(** A [ConnectionError] of the token fetch comes out as
    [ElectronBondAuthError] with its message. *)
Lemma authorize_oauth_wraps_Exception_witness :
  fst (@authorize_oauth (Mock.oauth_libs (Raise Mock.ConnectionError)) Mock.self
         (Mock.st0 (Mock.oauth_libs (Raise Mock.ConnectionError)) 0%nat)) =
    Raise (Exn ElectronBondAuthError
               "Failed to authorize OAuth with message: Max retries exceeded").
Proof.
  destruct (@authorize_oauth_wraps_Exception (Mock.oauth_libs (Raise Mock.ConnectionError))
              Mock.self (Mock.st0 (Mock.oauth_libs (Raise Mock.ConnectionError)) 0%nat)
              (Mock.st0 (Mock.oauth_libs (Raise Mock.ConnectionError)) 1%nat)
              Mock.ConnectionError) as [Hrun _].
  - reflexivity.
  - reflexivity.
  - rewrite Hrun. reflexivity.
Defined.

(** A token without [access_token]: the [KeyError] comes out as it is. *)
Lemma authorize_oauth_missing_access_token_witness :
  fst (@authorize_oauth (Mock.oauth_libs (Ok [("token_type"%string, PStr "Bearer")]))
         Mock.self
         (Mock.st0 (Mock.oauth_libs (Ok [("token_type"%string, PStr "Bearer")])) 0%nat)) =
    Raise (Exn KeyError "'access_token'").
Proof.
  destruct (@authorize_oauth_missing_access_token
              (Mock.oauth_libs (Ok [("token_type"%string, PStr "Bearer")])) Mock.self
              (Mock.st0 (Mock.oauth_libs (Ok [("token_type"%string, PStr "Bearer")])) 0%nat)
              (Mock.st0 (Mock.oauth_libs (Ok [("token_type"%string, PStr "Bearer")])) 1%nat)
              [("token_type"%string, PStr "Bearer")]) as [Hrun _].
  - reflexivity.
  - reflexivity.
  - rewrite Hrun. reflexivity.
Defined.

(** A first page without [results]: [ElectronBondReturnError] showing it. *)
Lemma bad_page_raises_ReturnError_witness :
  fst (@client_next Mock.only_no_results Mock.self (get_paged "objects/" [] [])
                    (Mock.st0 Mock.only_no_results 0%nat)) =
    Raise (Exn ElectronBondReturnError "get_paged doesn't know how to handle {'count': 0}").
Proof.
  destruct (@bad_page_raises_ReturnError Mock.only_no_results Mock.self
              (get_paged "objects/" [] []) (Mock.st0 Mock.only_no_results 0%nat)
              (snd (@get Mock.only_no_results Mock.self "objects/" []
                         [("params"%string, PDict [("page"%string, PInt 1)])]
                         (Mock.st0 Mock.only_no_results 0%nat)))
              Mock.no_results) as [Hrun _].
  - apply (@reads_first Mock.only_no_results Mock.self "objects/" [] []
             ([("page"%string, PInt 1)], []) (mkResponse 200 "no_results")); reflexivity.
  - reflexivity.
  - rewrite Hrun. reflexivity.
Defined.

(** After a successful [authorize], a [post] and the whole of a paged run
    leave [Authorization: Bearer abc] in place; all three requests carry
    it. *)
Lemma authorization_header_persists_witness :
  Forall (fun r => req_headers r !! "Authorization" = Some "Bearer abc"%string)
         (sent_since
            (snd (@authorize Mock.api Mock.self (Mock.st0 Mock.api 0%nat)))
            (@run_ops Mock.api isinstance_Exception Mock.self
               [OpVerb "post" "objects/" [] [];
                OpNext (get_paged "objects/" [] []);
                OpNext (GenSuspended "objects/" [("page"%string, PInt 1)] Mock.page1 [])]
               (snd (@authorize Mock.api Mock.self (Mock.st0 Mock.api 0%nat))))) /\
  length (sent_since
            (snd (@authorize Mock.api Mock.self (Mock.st0 Mock.api 0%nat)))
            (@run_ops Mock.api isinstance_Exception Mock.self
               [OpVerb "post" "objects/" [] [];
                OpNext (get_paged "objects/" [] []);
                OpNext (GenSuspended "objects/" [("page"%string, PInt 1)] Mock.page1 [])]
               (snd (@authorize Mock.api Mock.self (Mock.st0 Mock.api 0%nat))))) = 3%nat.
Proof.
  split; [| vm_compute; reflexivity].
  apply (@authorization_header_persists Mock.api isinstance_Exception Mock.self
           [OpVerb "post" "objects/" [] [];
            OpNext (get_paged "objects/" [] []);
            OpNext (GenSuspended "objects/" [("page"%string, PInt 1)] Mock.page1 [])]
           (snd (@authorize Mock.api Mock.self (Mock.st0 Mock.api 0%nat)))
           "Bearer abc").
  vm_compute. reflexivity.
Defined.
+ + +
> [What you need to do]:
Copy out the whole listing exactly as given.

> [Answer box]:
(** A [ConnectionError] of the token fetch comes out as
    [ElectronBondAuthError] with its message. *)
Lemma authorize_oauth_wraps_Exception_witness :
  fst (@authorize_oauth (Mock.oauth_libs (Raise Mock.ConnectionError)) Mock.self
         (Mock.st0 (Mock.oauth_libs (Raise Mock.ConnectionError)) 0%nat)) =
    Raise (Exn ElectronBondAuthError
               "Failed to authorize OAuth with message: Max retries exceeded").
Proof.
  destruct (@authorize_oauth_wraps_Exception (Mock.oauth_libs (Raise Mock.ConnectionError))
              Mock.self (Mock.st0 (Mock.oauth_libs (Raise Mock.ConnectionError)) 0%nat)
              (Mock.st0 (Mock.oauth_libs (Raise Mock.ConnectionError)) 1%nat)
              Mock.ConnectionError) as [Hrun _].
  - reflexivity.
  - reflexivity.
  - rewrite Hrun. reflexivity.
Defined.

(** A token without [access_token]: the [KeyError] comes out as it is. *)
Lemma authorize_oauth_missing_access_token_witness :
  fst (@authorize_oauth (Mock.oauth_libs (Ok [("token_type"%string, PStr "Bearer")]))
         Mock.self
         (Mock.st0 (Mock.oauth_libs (Ok [("token_type"%string, PStr "Bearer")])) 0%nat)) =
    Raise (Exn KeyError "'access_token'").
Proof.
  destruct (@authorize_oauth_missing_access_token
              (Mock.oauth_libs (Ok [("token_type"%string, PStr "Bearer")])) Mock.self
              (Mock.st0 (Mock.oauth_libs (Ok [("token_type"%string, PStr "Bearer")])) 0%nat)
              (Mock.st0 (Mock.oauth_libs (Ok [("token_type"%string, PStr "Bearer")])) 1%nat)
              [("token_type"%string, PStr "Bearer")]) as [Hrun _].
  - reflexivity.
  - reflexivity.
  - rewrite Hrun. reflexivity.
Defined.

(** A first page without [results]: [ElectronBondReturnError] showing it. *)
Lemma bad_page_raises_ReturnError_witness :
  fst (@client_next Mock.only_no_results Mock.self (get_paged "objects/" [] [])
                    (Mock.st0 Mock.only_no_results 0%nat)) =
    Raise (Exn ElectronBondReturnError "get_paged doesn't know how to handle {'count': 0}").
Proof.
  destruct (@bad_page_raises_ReturnError Mock.only_no_results Mock.self
              (get_paged "objects/" [] []) (Mock.st0 Mock.only_no_results 0%nat)
              (snd (@get Mock.only_no_results Mock.self "objects/" []
                         [("params"%string, PDict [("page"%string, PInt 1)])]
                         (Mock.st0 Mock.only_no_results 0%nat)))
              Mock.no_results) as [Hrun _].
  - apply (@reads_first Mock.only_no_results Mock.self "objects/" [] []
             ([("page"%string, PInt 1)], []) (mkResponse 200 "no_results")); reflexivity.
  - reflexivity.
  - rewrite Hrun. reflexivity.
Defined.

(** After a successful [authorize], a [post] and the whole of a paged run
    leave [Authorization: Bearer abc] in place; all three requests carry
    it. *)
Lemma authorization_header_persists_witness :
  Forall (fun r => req_headers r !! "Authorization" = Some "Bearer abc"%string)
         (sent_since
            (snd (@authorize Mock.api Mock.self (Mock.st0 Mock.api 0%nat)))
            (@run_ops Mock.api isinstance_Exception Mock.self
               [OpVerb "post" "objects/" [] [];
                OpNext (get_paged "objects/" [] []);
                OpNext (GenSuspended "objects/" [("page"%string, PInt 1)] Mock.page1 [])]
               (snd (@authorize Mock.api Mock.self (Mock.st0 Mock.api 0%nat))))) /\
  length (sent_since
            (snd (@authorize Mock.api Mock.self (Mock.st0 Mock.api 0%nat)))
            (@run_ops Mock.api isinstance_Exception Mock.self
               [OpVerb "post" "objects/" [] [];
                OpNext (get_paged "objects/" [] []);
                OpNext (GenSuspended "objects/" [("page"%string, PInt 1)] Mock.page1 [])]
               (snd (@authorize Mock.api Mock.self (Mock.st0 Mock.api 0%nat))))) = 3%nat.
Proof.
  split; [| vm_compute; reflexivity].
  apply (@authorization_header_persists Mock.api isinstance_Exception Mock.self
           [OpVerb "post" "objects/" [] [];
            OpNext (get_paged "objects/" [] []);
            OpNext (GenSuspended "objects/" [("page"%string, PInt 1)] Mock.page1 [])]
           (snd (@authorize Mock.api Mock.self (Mock.st0 Mock.api 0%nat)))
           "Bearer abc").
  vm_compute. reflexivity.
Defined.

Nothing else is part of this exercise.